-- ABOUT THIS TASK --
Look through the entries below and say how many lines contain the string "Hsome". Give the number only.

-- WORKING DATA --
+---+

(** The translation is a function of the steps: when it returns, the step
    specs are those of the named steps, at every depth, the step results
    are, but for their attachment references, the results of the named steps
    with normalised outcome, duration and parameters, and the specs have the
    shape of the results. *)
Theorem processAllureSteps_translation (allureSteps : list AllureStep.t) (st : State)
  (stepSpecs : list StepSpec.t) (stepResults : list StepResult.t) (st' : State) :
  processAllureSteps env args allureSteps st = (JS.Normal (stepSpecs, stepResults), st') ->
  stepSpecs = map_named stepSpecOf allureSteps /\
  map withoutAttachments stepResults = map_named stepResultOf allureSteps /\
  stepSpecs = map specOfResult stepResults.
Proof.
  intros Hrun.
  apply processAllureSteps_loop_translated in Hrun
    as (newSpecs & newResults & -> & -> & HS & HR & Hsame).
  - auto.
  - apply Forall_forall. intros s _. apply processAllureStep_translated.
Qed.
End Translation.

Lemma processAllureSteps_translation_witness :
  exists stepSpecs stepResults st',
    processAllureSteps Example.env Example.args [Nested.outer] initial =
      (JS.Normal (stepSpecs, stepResults), st') /\
    stepSpecs =
      [{| StepSpec.title := "Scenario";
          StepSpec.steps := [{| StepSpec.title := "Open page"; StepSpec.steps := [] |}] |}] /\
    stepSpecs = map specOfResult stepResults.
Proof.
  eexists _, _, _. split; [vm_compute; reflexivity|].
  pose proof (processAllureSteps_translation Example.env Example.args [Nested.outer] initial
                _ _ _ eq_refl) as (Hspecs & _ & Hshape).
  split; [exact Hspecs | exact Hshape].
Defined.

(** ** The uploads of a translation *)

Section UploadOrder.
Context (env : Env.t) (args : Args.t).

Lemma Forall3_upload_of attachments exchanges refs :
  Forall3 (uploaded env args) attachments exchanges refs ->
  Forall2 (upload_of env args) attachments exchanges.
Proof.
  induction 1 as [|a ex ref attachments exchanges refs Hup _ IH]; constructor;
    [exists ref; exact Hup | exact IH].
Qed.

Lemma uploadAllureAttachments_uploads allureAttachments st refs st' :
  uploadAllureAttachments env args allureAttachments st = (JS.Normal refs, st') ->
  exists exchanges,
    network st' = network st ++ exchanges /\
    Forall2 (upload_of env args)
      (filter (fun a => uploadable env args a) allureAttachments) exchanges.
Proof.
  intros Hrun. apply uploadAllureAttachments_loop_normal in Hrun
    as (newRefs & exchanges & lines & _ & Hnet & _ & Hup & _).
  exists exchanges. split; [exact Hnet | eapply Forall3_upload_of, Hup].
Qed.

Lemma processAllureSteps_loop_uploads allureSteps :
  Forall (uploads_in_order env args) allureSteps ->
  forall stepSpecs stepResults st r st',
    processAllureSteps_loop (processAllureStep env args) allureSteps stepSpecs stepResults st =
      (JS.Normal r, st') ->
    exists exchanges,
      network st' = network st ++ exchanges /\
      Forall2 (upload_of env args)
        (filter (fun a => uploadable env args a) (flat_named stepAttachments allureSteps))
        exchanges.
Proof.
  induction 1 as [|s rest Hs _ IH]; intros stepSpecs stepResults st r st' Hrun;
    cbn [processAllureSteps_loop flat_named] in *.
  - injection Hrun as _ <-. exists []. rewrite app_nil_r. split; [reflexivity | constructor].
  - destruct (JS.truthy_str (AllureStep.name s)); cbn [negb] in Hrun.
    + bind_inv Hrun. destruct a as [stepSpec stepResult].
      apply Hs in Hrun0 as (exchanges1 & Hnet1 & Hup1).
      apply IH in Hrun as (exchanges2 & Hnet2 & Hup2).
      exists (exchanges1 ++ exchanges2). rewrite Hnet2, Hnet1, app_assoc.
      split; [reflexivity|]. rewrite filter_app. apply Forall2_app; assumption.
    + eapply IH, Hrun.
Qed.

Lemma processAllureStep_uploads allureStep : uploads_in_order env args allureStep.
Proof.
  induction allureStep as [allureStep IH] using AllureStep_nested_ind.
  intros st r st' Hrun. rewrite processAllureStep_unfold in Hrun.
  bind_inv Hrun. destruct a as [innerSpecs innerResults].
  apply (processAllureSteps_loop_uploads _ IH) in Hrun0 as (exchanges1 & Hnet1 & Hup1).
  bind_inv Hrun. apply uploadAllureAttachments_uploads in Hrun0 as (exchanges2 & Hnet2 & Hup2).
  injection Hrun as _ <-.
  exists (exchanges1 ++ exchanges2). rewrite Hnet2, Hnet1, app_assoc.
  split; [reflexivity|].
  rewrite stepAttachments_unfold, filter_app. apply Forall2_app; assumption.
Qed.

(** The calls of a translation that returns are uploads and nothing else:
    one for each attachment, with an existing file that is not empty, of a
    named step all of whose enclosing steps are named, the attachments of the
    steps below a step coming before its own.  An attachment below an unnamed
    step is never sent. *)
Theorem processAllureSteps_uploads (allureSteps : list AllureStep.t) (st : State)
  (stepSpecs : list StepSpec.t) (stepResults : list StepResult.t) (st' : State) :
  processAllureSteps env args allureSteps st = (JS.Normal (stepSpecs, stepResults), st') ->
  exists exchanges,
    network st' = network st ++ exchanges /\
    Forall2 (upload_of env args)
      (filter (fun a => uploadable env args a) (flat_named stepAttachments allureSteps))
      exchanges.
Proof.
  intros Hrun. eapply processAllureSteps_loop_uploads; [|exact Hrun].
  apply Forall_forall. intros s _. apply processAllureStep_uploads.
Qed.
End UploadOrder.

Lemma processAllureSteps_uploads_witness :
  exists first second st',
    network st' = [first; second] /\
    upload_of Example.env Example.args (Attachment.mk "shot.png" "image/png") first /\
    upload_of Example.env Example.args (Attachment.mk "shot.png" "text/plain") second.
Proof.
  destruct (processAllureSteps_uploads Example.env Example.args [Nested.outer] initial
              _ _ _ eq_refl) as (exchanges & Hnet & Hup).
  vm_compute in Hnet. subst exchanges.
  apply Forall2_cons_1 in Hup as [Hfirst Hup].
  apply Forall2_cons_1 in Hup as [Hsecond _].
  eexists _, _, {| console := []; network := _ |}. split; [reflexivity|].
  split; [exact Hfirst | exact Hsecond].
Defined.

(** ** Which calls are made *)

Lemma eqb_append_l (s a b : string) : String.eqb (s +:+ a) (s +:+ b) = String.eqb a b.
Proof.
  induction s as [|c s IH]; [reflexivity|].
  change (String.eqb (String c (s +:+ a)) (String c (s +:+ b)) = String.eqb a b).
  cbn [String.eqb]. rewrite Ascii.eqb_refl. exact IH.
Qed.

Lemma prefix_append (s t : string) : String.prefix s (s +:+ t) = true.
Proof.
  induction s as [|c s IH]; [destruct t; reflexivity|].
  change (String.prefix (String c s) (String c (s +:+ t)) = true).
  cbn [String.prefix]. destruct (ascii_dec c c); [exact IH | contradiction].
Qed.

Section Counting.
Context (env : Env.t) (args : Args.t) (p : Request.t -> bool).

Lemma at_most_offline {A : Type} (m : M A) (n : nat) : offline m -> at_most n p m.
Proof.
  intros Hm st. exists []. rewrite app_nil_r. split; [apply Hm | cbn; lia].
Qed.

Lemma at_most_weaken {A : Type} (m : M A) (n n' : nat) :
  (n <= n')%nat -> at_most n p m -> at_most n' p m.
Proof.
  intros Hle Hm st. destruct (Hm st) as (calls & Hnet & Hcount).
  exists calls. split; [exact Hnet | lia].
Qed.
Lemma train_game_spec O fuel : ∀ t ag e total_reward wrong,
  lawful O → wf_trained (hmm ag) → in_play e →
  (size (get_available_actions e) <= fuel)%nat →
  ∃ t' ag' e' total_reward' wrong',
    train_game fuel O t ag e (_get_state e) total_reward wrong
    = Ok (t', ag', e', _get_state e', total_reward', wrong')
    ∧ game_over e' = true
    ∧ wrong' = (wrong + (wrong_guesses e' - wrong_guesses e))%Z
    ∧ total_reward' = (total_reward + (score e' - score e))%Z
    ∧ settings ag' = settings ag
    ∧ in_play e'
    ∧ (∀ e0, reachable lowercase e0 e → reachable lowercase e0 e')
    ∧ (t <= t' <= t + size (get_available_actions e))%nat
    ∧ target_word e' = target_word e.
Proof.
  induction fuel as [|fuel IH]; intros t ag e total wrong Hlaw Hwf Hplay Hsize.
  - destruct (game_over e) eqn:Hover.
    + exists t, ag, e, total, wrong. cbn [train_game _get_state st_game_over].
      rewrite Hover. split; [done|]. split; [done|]. split; [lia|].
      split; [lia|]. split; [done|]. split; [done|]. split; [done|].
      split; [lia|done].
    + destruct Hplay as ([e0 Hr] & Hp & _).
      pose proof (no_action_left e0 e Hr Hp Hover). lia.
  - destruct (game_over e) eqn:Hover.
    + exists t, ag, e, total, wrong. cbn [train_game _get_state st_game_over].
      rewrite Hover. split; [done|]. split; [done|]. split; [lia|].
      split; [lia|]. split; [done|]. split; [done|]. split; [done|].
      split; [lia|done].
    + destruct (turn_spec O t true ag e Hlaw Hwf Hplay Hover)
        as (ag1 & action & e1 & st & reward & done & info & Hturn & -> & -> & Hsame
            & Hplay1 & Hreach & Ha & Hav & Hrep & Hcor & Hwrong & Htgt & _ & Hscore).
      set (ag2 := update_q_value ag1 (_get_state e) action (inject_Z reward)
                    (_get_state e1) (game_over e1)).
      assert (Hset2 : settings ag2 = settings ag).
      { unfold ag2. rewrite update_q_value_settings. apply Hsame. }
      assert (Hwf2 : wf_trained (hmm ag2)) by (by rewrite (settings_hmm _ _ Hset2)).
      assert (Hsize1 : (size (get_available_actions e1) <= fuel)%nat).
      { rewrite Hav. by apply size_after_turn. }
      destruct (IH (S t) ag2 e1 (total + reward)%Z
                  (if correct info then wrong else (wrong + 1)%Z)
                  Hlaw Hwf2 Hplay1 Hsize1)
        as (t' & ag' & e' & total' & wrong' & Hgame & Hover' & Hw' & Htot'
            & Hset' & Hplay' & Hreach' & Ht' & Htgt').
      exists t', ag', e', total', wrong'.
      split.
      { rewrite train_game_S.
        change (st_game_over (_get_state e)) with (game_over e).
        rewrite Hover, Hturn, Hrep. cbn zeta. fold ag2.
        destruct (correct info); exact Hgame. }
      split; [done|]. split.
      { rewrite Hw', Hwrong. destruct (correct info); lia. }
      split; [lia|]. split; [congruence|]. split; [done|].
      split; [by auto|]. split; [|congruence].
      assert (size (get_available_actions e1) < size (get_available_actions e))%nat.
      { rewrite Hav. rewrite size_difference by (by apply singleton_subseteq_l).
        rewrite size_singleton.
        assert (0 < size (get_available_actions e))%nat; [|lia].
        destruct (decide (size (get_available_actions e) = 0%nat)) as [Hz|]; [|lia].
        apply size_empty_inv in Hz. apply leibniz_equiv in Hz. rewrite Hz in Ha.
        by apply not_elem_of_empty in Ha. }
      lia.
Qed.

Lemma decay_epsilon_settings a b :
  settings a = settings b → settings (decay_epsilon a) = settings (decay_epsilon b).
Proof.
  unfold settings, decay_epsilon. cbn. by intros [= -> -> -> -> -> ->].
Qed.

Lemma decayed_settings_ext n : ∀ a b,
  settings a = settings b → settings (decayed n a) = settings (decayed n b).
Proof.
  induction n as [|n IH]; intros a b Hab; [done|].
  change (settings (decay_epsilon (decayed n a))
          = settings (decay_epsilon (decayed n b))).
  by apply decay_epsilon_settings, IH.
Qed.
(** ** Fixed-width stores *)

Definition u8  (x : Z) : Z := x mod 2 ^ 8.
Definition u16 (x : Z) : Z := x mod 2 ^ 16.
Definition u32 (x : Z) : Z := x mod 2 ^ 32.

Definition is_u8  (x : Z) : Prop := 0 <= x < 2 ^ 8.
Definition is_u16 (x : Z) : Prop := 0 <= x < 2 ^ 16.

(** A flag or pin mask [m] is "set" in [f] when [f & m] is non-zero. *)
Definition flag_set (f m : Z) : bool := negb (Z.land f m =? 0).

(** * The 6502 core (m6502.h) *)

Module M6502.

(** ** Pins and flags *)

Definition M6502_RW  : Z := Z.shiftl 1 24.
Definition M6502_IRQ : Z := Z.shiftl 1 25.
Definition M6502_NMI : Z := Z.shiftl 1 26.

Definition M6502_PIN_MASK : Z := 0xFFFFFFFF.

Definition M6502_CF : Z := Z.shiftl 1 0.
Definition M6502_ZF : Z := Z.shiftl 1 1.
Definition M6502_IF : Z := Z.shiftl 1 2.
Definition M6502_DF : Z := Z.shiftl 1 3.
Definition M6502_BF : Z := Z.shiftl 1 4.
Definition M6502_XF : Z := Z.shiftl 1 5.
Definition M6502_VF : Z := Z.shiftl 1 6.
Definition M6502_NF : Z := Z.shiftl 1 7.

(** ** Pin packing macros *)

(** [#define M6502_GET_ADDR(p) ((uint16_t)(p&0xFFFFULL))] *)
Definition M6502_GET_ADDR (p : Z) : Z := u16 (Z.land p 0xFFFF).

(** [#define M6502_SET_ADDR(p,a) {p=((p&~0xFFFFULL)|(a&0xFFFFULL));}] *)
Definition M6502_SET_ADDR (p a : Z) : Z :=
  Z.lor (Z.land p (Z.lnot 0xFFFF)) (Z.land a 0xFFFF).

(** [#define M6502_GET_DATA(p) ((uint8_t)((p&0xFF0000ULL)>>16))] *)
Definition M6502_GET_DATA (p : Z) : Z := u8 (Z.shiftr (Z.land p 0xFF0000) 16).

(** [#define M6502_SET_DATA(p,d) {p=((p&~0xFF0000ULL)|((d<<16)&0xFF0000ULL));}] *)
Definition M6502_SET_DATA (p d : Z) : Z :=
  Z.lor (Z.land p (Z.lnot 0xFF0000)) (Z.land (Z.shiftl d 16) 0xFF0000).

(** [#define M6502_MAKE_PINS(ctrl, addr, data)
       ((ctrl)|((data<<16)&0xFF0000ULL)|(addr&0xFFFFULL))] *)
Definition M6502_MAKE_PINS (ctrl addr data : Z) : Z :=
  Z.lor (Z.lor ctrl (Z.land (Z.shiftl data 16) 0xFF0000)) (Z.land addr 0xFFFF).

(** The control pins the header declares (RW, IRQ, NMI), and what it
    means for a pin word to be built from them only. *)
Definition M6502_CTRL_PINS : Z := Z.lor (Z.lor M6502_RW M6502_IRQ) M6502_NMI.

Definition ctrl_set (ctrl : Z) : Prop := Z.land ctrl M6502_CTRL_PINS = ctrl.

(** ** CPU state

    [m6502_t] without its [tick] member: the callback is a parameter of
    the operations below, and no operation reassigns it. *)
Record m6502_t : Type := mk_m6502 {
  PINS : Z;
  A : Z; X : Z; Y : Z; S : Z; P : Z;
  PC : Z;
  irq_taken : bool;
  break_mask : Z
}.

(** Field stores, one per member that [m6502_reset] assigns. *)
Definition set_PINS (c : m6502_t) (v : Z) : m6502_t :=
  {| PINS := v; A := A c; X := X c; Y := Y c; S := S c; P := P c;
     PC := PC c; irq_taken := irq_taken c; break_mask := break_mask c |}.
Definition set_S (c : m6502_t) (v : Z) : m6502_t :=
  {| PINS := PINS c; A := A c; X := X c; Y := Y c; S := v; P := P c;
     PC := PC c; irq_taken := irq_taken c; break_mask := break_mask c |}.
Definition set_P (c : m6502_t) (v : Z) : m6502_t :=
  {| PINS := PINS c; A := A c; X := X c; Y := Y c; S := S c; P := v;
     PC := PC c; irq_taken := irq_taken c; break_mask := break_mask c |}.
Definition set_PC (c : m6502_t) (v : Z) : m6502_t :=
  {| PINS := PINS c; A := A c; X := X c; Y := Y c; S := S c; P := P c;
     PC := v; irq_taken := irq_taken c; break_mask := break_mask c |}.
Definition set_irq_taken (c : m6502_t) (v : bool) : m6502_t :=
  {| PINS := PINS c; A := A c; X := X c; Y := Y c; S := S c; P := P c;
     PC := PC c; irq_taken := v; break_mask := break_mask c |}.

Section Core.

(** The tick callback maps a [uint64_t] pin word to a [uint64_t] pin
    word.  Whatever the host keeps behind it (memory, devices) is the
    world [Host], threaded through each call. *)
Variable Host : Type.
Variable tick : Host -> Z -> Host * Z.
(** C3. In every room of the registry reached by any sequence of
    [createRoom], [addPlayer], [removePlayer] and [removePlayerByWs] on a
    new RoomManager, [hostId] is [null] if and only if the roster is empty,
    and otherwise [hostId] is the id of a player of the roster. *)
Theorem host_invariant ops roomId r :
  run ops !! roomId = Some r →
  (hostId r = None ↔ players r = []) ∧
  (∀ h, hostId r = Some h → ∃ p, p ∈ players r ∧ id p = h).
Proof.
  intros Hr.
  assert (registry_ok (run ops)) as Hok.
  { apply steps_ok, map_Forall_empty. }
  apply Hok in Hr as [Hnone Hsome]. split; [done|].
  intros h Hh. apply Hsome in Hh.
  apply list_elem_of_fmap in Hh as (p & -> & Hp). by exists p.
Qed.

(** *** C4: deleting a room *)

(** C4. Deleting a registered room removes it from the registry, so that
    [hasRoom] answers [false], and calls [shutdown()] exactly once on each
    zone session registered for the room; removing the last player of a
    room, by id or by connection handle, deletes the room in this way and
    returns [null]. *)
Theorem room_deletion rooms roomId r :
  rooms !! roomId = Some r →
  let shutdowns := (deleteRoom roomId rooms).2 in
  (deleteRoom roomId rooms).1 = delete roomId rooms ∧
  hasRoom roomId (deleteRoom roomId rooms).1 = false ∧
  NoDup shutdowns ∧
  (∀ z session, (z, session) ∈ shutdowns ↔ zoneSessions r !! z = Some session) ∧
  (∀ p, players r = [p] →
        removePlayer roomId (id p) rooms =
          (None, delete roomId rooms, shutdowns) ∧
        removePlayerByWs roomId (ws p) rooms =
          (None, delete roomId rooms, shutdowns)).
Proof.
  intros Hr. unfold deleteRoom. rewrite Hr. simpl.
  split; [done|]. split.
  { unfold hasRoom. apply bool_decide_eq_false.
    rewrite lookup_delete_eq. by intros [? ?]. }
  split; [apply NoDup_map_to_list|]. split.
  { intros z session. apply elem_of_map_to_list. }
  intros p Hp. unfold removePlayer, removePlayerByWs.
  rewrite Hr, Hp. simpl. rewrite !decide_True by done. simpl.
  unfold removeFound. rewrite Hp. simpl. unfold deleteRoom. by rewrite Hr.
Qed.

(** *** C5: joining a room *)

(** C5. [addPlayer] answers [false] exactly when the room does not exist,
    the room already holds the maximum party size, or the id is already in
    the room, and then the registry, and with it every roster, is
    unchanged; when it answers [true] it has appended the player to the end
    of the roster and, if the roster was empty, made that player host,
    leaving the host alone otherwise. *)
Theorem addPlayer_outcome rooms roomId playerRecord :
  ((addPlayer roomId playerRecord rooms).1 = false ↔
   rooms !! roomId = None ∨
   ∃ r, rooms !! roomId = Some r ∧
        ((MAX_PARTY_SIZE ≤ length (players r))%nat ∨
         id playerRecord ∈ id <$> players r)) ∧
  ((addPlayer roomId playerRecord rooms).1 = false →
   (addPlayer roomId playerRecord rooms).2 = rooms) ∧
  (∀ r, rooms !! roomId = Some r →
        (addPlayer roomId playerRecord rooms).1 = true →
        ∃ r', (addPlayer roomId playerRecord rooms).2 = <[roomId := r']> rooms ∧
              players r' = players r ++ [playerRecord] ∧
              hostId r' = (if bool_decide (players r = [])
                           then Some (id playerRecord) else hostId r) ∧
              started r' = started r ∧
              zoneSessions r' = zoneSessions r).
Proof.
  unfold Rooms.addPlayer.
  destruct (rooms !! roomId) as [r|] eqn:Hr.
  - case_bool_decide as Hfull; [|case_bool_decide as Hdup]; simpl.
    + split; [|split]; try done.
      split; [|done]. intros _. right. exists r. auto.
    + split; [|split]; try done.
      split; [|done]. intros _. right. exists r. auto.
    + split; [|split]; try done.
      * split; [done|]. intros [?|(r0 & Hr0 & [?|?])]; [done| |];
          inversion Hr0; subst; done.
      * intros r0 Hr0 _. inversion Hr0; subst r0. eexists.
        split; [reflexivity|]. simpl. repeat split.
        destruct (players r); by simpl.
  - simpl. split; [|split]; try done.
    split; [|done]. intros _. by left.
Qed.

+---+

-- SOLUTION BELOW --
2